**Exercise aim:** Using the records below, output the stretch that opens with the line containing "Definition evhttp_add_header (headers" and closes with the line containing "match last headers with", exactly and including both lines, with nothing more.

**Provided material:**
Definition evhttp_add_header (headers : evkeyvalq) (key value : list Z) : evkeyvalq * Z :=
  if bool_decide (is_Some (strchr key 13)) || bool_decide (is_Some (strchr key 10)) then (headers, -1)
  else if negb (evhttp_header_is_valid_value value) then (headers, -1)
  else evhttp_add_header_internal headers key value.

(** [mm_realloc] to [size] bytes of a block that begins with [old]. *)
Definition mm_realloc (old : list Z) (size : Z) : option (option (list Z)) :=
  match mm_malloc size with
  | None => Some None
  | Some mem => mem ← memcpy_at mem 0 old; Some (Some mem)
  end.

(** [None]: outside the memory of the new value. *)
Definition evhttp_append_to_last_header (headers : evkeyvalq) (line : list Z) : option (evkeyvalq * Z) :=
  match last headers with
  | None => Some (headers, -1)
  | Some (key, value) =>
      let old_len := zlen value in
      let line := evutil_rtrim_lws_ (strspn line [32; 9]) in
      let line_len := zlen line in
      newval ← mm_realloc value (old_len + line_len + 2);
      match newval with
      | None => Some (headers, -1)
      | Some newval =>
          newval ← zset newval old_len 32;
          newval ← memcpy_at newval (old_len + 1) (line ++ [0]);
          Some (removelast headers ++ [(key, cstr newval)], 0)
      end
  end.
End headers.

---

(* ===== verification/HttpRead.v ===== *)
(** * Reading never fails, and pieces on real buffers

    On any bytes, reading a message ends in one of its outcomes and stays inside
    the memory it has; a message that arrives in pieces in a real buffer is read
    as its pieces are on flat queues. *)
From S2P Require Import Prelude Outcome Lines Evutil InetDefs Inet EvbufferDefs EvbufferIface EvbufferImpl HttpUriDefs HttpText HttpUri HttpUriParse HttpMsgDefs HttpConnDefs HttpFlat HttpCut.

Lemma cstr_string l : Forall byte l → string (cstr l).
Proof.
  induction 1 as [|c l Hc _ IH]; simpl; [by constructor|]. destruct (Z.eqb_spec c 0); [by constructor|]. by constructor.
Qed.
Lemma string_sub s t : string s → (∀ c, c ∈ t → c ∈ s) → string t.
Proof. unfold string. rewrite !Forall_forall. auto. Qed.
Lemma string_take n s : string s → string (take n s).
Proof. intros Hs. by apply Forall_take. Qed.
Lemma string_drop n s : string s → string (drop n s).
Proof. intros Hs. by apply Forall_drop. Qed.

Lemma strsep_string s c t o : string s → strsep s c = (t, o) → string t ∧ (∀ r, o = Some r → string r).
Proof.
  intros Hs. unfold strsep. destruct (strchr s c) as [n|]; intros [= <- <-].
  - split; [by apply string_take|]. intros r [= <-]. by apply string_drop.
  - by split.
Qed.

==

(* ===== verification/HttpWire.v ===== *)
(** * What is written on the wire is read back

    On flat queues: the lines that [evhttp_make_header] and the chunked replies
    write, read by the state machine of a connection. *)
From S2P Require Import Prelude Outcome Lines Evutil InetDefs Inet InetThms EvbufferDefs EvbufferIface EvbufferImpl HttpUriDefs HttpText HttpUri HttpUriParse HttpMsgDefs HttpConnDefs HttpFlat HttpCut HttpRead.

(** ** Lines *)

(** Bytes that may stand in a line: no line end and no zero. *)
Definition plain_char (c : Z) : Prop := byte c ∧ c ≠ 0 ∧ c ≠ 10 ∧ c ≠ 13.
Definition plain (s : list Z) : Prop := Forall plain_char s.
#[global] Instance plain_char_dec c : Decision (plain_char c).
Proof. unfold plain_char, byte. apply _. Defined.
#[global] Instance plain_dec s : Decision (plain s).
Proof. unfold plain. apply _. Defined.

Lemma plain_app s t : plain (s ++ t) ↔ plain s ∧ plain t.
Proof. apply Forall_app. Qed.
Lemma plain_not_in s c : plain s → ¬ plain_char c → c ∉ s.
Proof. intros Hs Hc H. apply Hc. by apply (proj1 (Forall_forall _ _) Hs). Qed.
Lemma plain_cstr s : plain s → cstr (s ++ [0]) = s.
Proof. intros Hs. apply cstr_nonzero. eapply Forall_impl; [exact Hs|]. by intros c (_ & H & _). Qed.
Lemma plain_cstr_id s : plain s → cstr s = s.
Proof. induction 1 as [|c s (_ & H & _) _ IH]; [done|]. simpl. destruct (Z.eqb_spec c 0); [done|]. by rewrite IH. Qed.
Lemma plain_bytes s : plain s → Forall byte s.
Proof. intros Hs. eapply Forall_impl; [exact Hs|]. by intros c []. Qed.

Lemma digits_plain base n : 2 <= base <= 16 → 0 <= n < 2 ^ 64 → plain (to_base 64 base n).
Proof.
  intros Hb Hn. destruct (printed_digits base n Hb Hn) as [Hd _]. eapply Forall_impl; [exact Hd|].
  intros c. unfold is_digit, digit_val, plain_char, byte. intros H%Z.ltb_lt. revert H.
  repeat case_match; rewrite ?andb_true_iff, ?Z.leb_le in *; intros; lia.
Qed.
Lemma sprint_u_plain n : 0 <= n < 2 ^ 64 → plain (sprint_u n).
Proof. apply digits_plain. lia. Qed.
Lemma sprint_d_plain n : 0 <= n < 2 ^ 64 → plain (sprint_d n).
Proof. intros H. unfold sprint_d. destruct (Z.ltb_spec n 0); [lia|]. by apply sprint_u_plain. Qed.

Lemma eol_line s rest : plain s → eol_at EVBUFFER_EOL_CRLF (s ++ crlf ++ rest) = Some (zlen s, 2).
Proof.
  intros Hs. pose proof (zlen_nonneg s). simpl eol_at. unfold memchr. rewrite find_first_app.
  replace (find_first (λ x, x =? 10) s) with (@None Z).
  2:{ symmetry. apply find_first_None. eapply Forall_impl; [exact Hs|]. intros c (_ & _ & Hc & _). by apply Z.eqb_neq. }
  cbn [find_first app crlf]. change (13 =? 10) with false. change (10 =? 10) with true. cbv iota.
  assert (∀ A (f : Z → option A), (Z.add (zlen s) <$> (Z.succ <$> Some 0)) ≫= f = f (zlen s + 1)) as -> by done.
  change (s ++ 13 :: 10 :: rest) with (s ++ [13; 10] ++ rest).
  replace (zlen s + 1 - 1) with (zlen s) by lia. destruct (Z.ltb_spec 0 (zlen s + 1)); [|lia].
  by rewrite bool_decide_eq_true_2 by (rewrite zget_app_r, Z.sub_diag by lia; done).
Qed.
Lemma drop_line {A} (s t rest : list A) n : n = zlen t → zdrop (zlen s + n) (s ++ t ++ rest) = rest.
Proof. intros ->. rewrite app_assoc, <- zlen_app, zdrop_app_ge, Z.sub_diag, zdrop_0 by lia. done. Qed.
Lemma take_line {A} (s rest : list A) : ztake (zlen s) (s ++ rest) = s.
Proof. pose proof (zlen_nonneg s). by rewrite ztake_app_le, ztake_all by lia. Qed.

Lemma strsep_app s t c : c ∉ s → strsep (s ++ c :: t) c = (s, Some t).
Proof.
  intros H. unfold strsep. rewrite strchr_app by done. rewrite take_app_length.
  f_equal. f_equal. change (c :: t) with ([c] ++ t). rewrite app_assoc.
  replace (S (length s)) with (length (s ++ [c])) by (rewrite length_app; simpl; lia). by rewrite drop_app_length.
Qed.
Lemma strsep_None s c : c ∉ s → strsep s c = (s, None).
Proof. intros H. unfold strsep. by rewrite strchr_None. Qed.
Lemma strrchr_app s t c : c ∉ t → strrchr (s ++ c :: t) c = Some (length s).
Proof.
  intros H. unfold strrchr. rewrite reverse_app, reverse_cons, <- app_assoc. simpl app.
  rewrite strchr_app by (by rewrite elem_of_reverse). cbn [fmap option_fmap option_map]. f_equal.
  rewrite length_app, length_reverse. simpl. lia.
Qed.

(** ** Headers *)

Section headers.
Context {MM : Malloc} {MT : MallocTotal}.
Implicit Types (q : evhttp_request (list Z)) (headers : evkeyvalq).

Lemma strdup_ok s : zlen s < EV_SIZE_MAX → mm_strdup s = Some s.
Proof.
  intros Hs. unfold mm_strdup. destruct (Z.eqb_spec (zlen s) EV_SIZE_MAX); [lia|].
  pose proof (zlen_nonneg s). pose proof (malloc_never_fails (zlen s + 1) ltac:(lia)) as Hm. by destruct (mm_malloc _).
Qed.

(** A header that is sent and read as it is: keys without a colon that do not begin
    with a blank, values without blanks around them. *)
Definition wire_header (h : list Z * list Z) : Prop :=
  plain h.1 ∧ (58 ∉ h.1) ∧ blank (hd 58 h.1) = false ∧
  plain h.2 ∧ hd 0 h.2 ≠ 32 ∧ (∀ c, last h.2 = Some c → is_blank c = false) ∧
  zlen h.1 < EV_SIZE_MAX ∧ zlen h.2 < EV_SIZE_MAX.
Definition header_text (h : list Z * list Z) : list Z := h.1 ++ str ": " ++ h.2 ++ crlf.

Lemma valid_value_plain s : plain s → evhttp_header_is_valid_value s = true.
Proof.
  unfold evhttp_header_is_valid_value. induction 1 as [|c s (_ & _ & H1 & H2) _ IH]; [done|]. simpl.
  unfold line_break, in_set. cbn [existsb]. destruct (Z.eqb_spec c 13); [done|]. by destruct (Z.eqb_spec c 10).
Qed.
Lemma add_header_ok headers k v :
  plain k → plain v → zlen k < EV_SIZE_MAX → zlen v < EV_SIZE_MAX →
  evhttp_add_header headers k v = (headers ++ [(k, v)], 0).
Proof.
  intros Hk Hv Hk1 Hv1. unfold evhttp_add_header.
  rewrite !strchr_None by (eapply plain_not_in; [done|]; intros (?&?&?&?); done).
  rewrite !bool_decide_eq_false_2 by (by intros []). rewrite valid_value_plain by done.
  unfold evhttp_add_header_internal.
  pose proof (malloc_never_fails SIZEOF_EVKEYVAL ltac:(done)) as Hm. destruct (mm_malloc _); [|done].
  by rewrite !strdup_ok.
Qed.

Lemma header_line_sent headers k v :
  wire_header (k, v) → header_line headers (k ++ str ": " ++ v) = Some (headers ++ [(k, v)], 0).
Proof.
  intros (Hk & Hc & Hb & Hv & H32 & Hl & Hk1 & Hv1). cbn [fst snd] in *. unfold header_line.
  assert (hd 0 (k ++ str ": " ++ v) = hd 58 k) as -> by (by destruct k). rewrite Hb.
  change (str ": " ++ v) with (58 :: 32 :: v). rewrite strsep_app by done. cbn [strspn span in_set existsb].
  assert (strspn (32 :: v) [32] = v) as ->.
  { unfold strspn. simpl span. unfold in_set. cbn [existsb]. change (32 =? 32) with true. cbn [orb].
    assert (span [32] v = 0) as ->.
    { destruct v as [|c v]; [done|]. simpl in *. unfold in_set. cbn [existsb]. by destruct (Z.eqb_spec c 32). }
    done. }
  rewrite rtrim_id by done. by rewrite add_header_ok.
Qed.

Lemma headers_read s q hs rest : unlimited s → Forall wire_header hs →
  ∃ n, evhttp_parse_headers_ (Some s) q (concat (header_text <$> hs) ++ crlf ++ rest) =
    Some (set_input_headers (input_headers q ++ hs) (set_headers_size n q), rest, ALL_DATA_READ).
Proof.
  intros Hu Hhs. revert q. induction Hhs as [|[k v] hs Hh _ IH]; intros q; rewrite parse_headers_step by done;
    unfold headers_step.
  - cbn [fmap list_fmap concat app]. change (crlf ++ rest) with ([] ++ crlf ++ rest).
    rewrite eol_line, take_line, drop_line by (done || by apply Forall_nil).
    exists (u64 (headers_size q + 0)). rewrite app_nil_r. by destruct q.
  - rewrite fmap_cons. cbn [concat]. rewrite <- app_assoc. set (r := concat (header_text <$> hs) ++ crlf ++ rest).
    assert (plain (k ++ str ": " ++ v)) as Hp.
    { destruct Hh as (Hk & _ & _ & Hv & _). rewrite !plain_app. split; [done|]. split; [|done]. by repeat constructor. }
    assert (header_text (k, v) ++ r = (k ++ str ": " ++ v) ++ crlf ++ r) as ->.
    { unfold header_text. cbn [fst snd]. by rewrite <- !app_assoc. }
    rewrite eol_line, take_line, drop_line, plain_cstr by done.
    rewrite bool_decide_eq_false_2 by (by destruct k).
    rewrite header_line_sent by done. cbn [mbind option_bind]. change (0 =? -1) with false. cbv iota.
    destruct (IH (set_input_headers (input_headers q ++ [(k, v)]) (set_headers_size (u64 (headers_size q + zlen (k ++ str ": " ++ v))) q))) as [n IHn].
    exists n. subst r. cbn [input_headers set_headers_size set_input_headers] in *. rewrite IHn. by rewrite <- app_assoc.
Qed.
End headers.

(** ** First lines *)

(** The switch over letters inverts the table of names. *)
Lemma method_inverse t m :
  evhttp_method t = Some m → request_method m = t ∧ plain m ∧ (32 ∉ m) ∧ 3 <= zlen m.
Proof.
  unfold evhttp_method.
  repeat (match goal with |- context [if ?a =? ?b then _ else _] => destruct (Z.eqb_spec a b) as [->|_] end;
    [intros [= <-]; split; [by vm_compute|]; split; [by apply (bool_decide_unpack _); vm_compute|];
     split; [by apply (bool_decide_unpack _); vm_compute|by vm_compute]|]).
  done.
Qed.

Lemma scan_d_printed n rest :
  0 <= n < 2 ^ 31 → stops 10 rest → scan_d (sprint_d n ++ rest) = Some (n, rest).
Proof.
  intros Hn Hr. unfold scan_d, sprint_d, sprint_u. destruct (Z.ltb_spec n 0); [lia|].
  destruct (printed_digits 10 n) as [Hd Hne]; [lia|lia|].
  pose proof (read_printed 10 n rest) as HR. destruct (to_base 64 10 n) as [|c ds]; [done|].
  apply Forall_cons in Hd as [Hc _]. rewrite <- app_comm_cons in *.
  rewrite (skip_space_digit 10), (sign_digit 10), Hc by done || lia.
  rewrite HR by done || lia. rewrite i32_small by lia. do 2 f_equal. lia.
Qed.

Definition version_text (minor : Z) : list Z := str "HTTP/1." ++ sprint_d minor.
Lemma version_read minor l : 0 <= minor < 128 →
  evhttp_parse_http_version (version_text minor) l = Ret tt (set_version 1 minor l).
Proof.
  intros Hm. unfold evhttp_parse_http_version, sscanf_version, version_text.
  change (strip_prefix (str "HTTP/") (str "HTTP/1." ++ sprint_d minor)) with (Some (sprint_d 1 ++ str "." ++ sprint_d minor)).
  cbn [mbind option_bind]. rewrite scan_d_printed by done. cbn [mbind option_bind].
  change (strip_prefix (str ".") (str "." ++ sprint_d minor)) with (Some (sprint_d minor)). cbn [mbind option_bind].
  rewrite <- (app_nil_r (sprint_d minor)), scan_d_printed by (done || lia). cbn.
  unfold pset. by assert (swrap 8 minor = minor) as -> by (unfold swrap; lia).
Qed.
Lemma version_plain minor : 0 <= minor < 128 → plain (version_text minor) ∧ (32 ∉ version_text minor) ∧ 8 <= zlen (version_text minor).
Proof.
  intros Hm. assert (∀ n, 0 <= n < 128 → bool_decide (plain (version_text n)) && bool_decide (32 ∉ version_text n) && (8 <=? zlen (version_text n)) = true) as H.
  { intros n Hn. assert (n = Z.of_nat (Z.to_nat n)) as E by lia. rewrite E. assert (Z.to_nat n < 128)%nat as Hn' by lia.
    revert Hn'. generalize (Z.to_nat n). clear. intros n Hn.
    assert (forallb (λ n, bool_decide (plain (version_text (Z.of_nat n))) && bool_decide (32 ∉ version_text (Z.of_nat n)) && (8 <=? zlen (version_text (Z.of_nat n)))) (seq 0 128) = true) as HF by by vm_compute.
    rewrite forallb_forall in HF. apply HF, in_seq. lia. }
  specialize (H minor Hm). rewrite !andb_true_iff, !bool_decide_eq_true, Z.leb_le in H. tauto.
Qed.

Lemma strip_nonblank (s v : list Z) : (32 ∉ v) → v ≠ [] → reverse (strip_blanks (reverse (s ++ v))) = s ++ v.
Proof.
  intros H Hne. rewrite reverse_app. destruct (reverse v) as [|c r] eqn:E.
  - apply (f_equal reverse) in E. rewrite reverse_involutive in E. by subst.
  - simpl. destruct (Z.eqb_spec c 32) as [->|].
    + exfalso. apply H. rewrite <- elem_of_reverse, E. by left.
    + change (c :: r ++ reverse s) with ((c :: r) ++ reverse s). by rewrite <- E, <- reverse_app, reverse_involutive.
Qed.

**Solution to this problem:**
Definition evhttp_add_header (headers : evkeyvalq) (key value : list Z) : evkeyvalq * Z :=
  if bool_decide (is_Some (strchr key 13)) || bool_decide (is_Some (strchr key 10)) then (headers, -1)
  else if negb (evhttp_header_is_valid_value value) then (headers, -1)
  else evhttp_add_header_internal headers key value.

(** [mm_realloc] to [size] bytes of a block that begins with [old]. *)
Definition mm_realloc (old : list Z) (size : Z) : option (option (list Z)) :=
  match mm_malloc size with
  | None => Some None
  | Some mem => mem ← memcpy_at mem 0 old; Some (Some mem)
  end.

(** [None]: outside the memory of the new value. *)
Definition evhttp_append_to_last_header (headers : evkeyvalq) (line : list Z) : option (evkeyvalq * Z) :=
  match last headers with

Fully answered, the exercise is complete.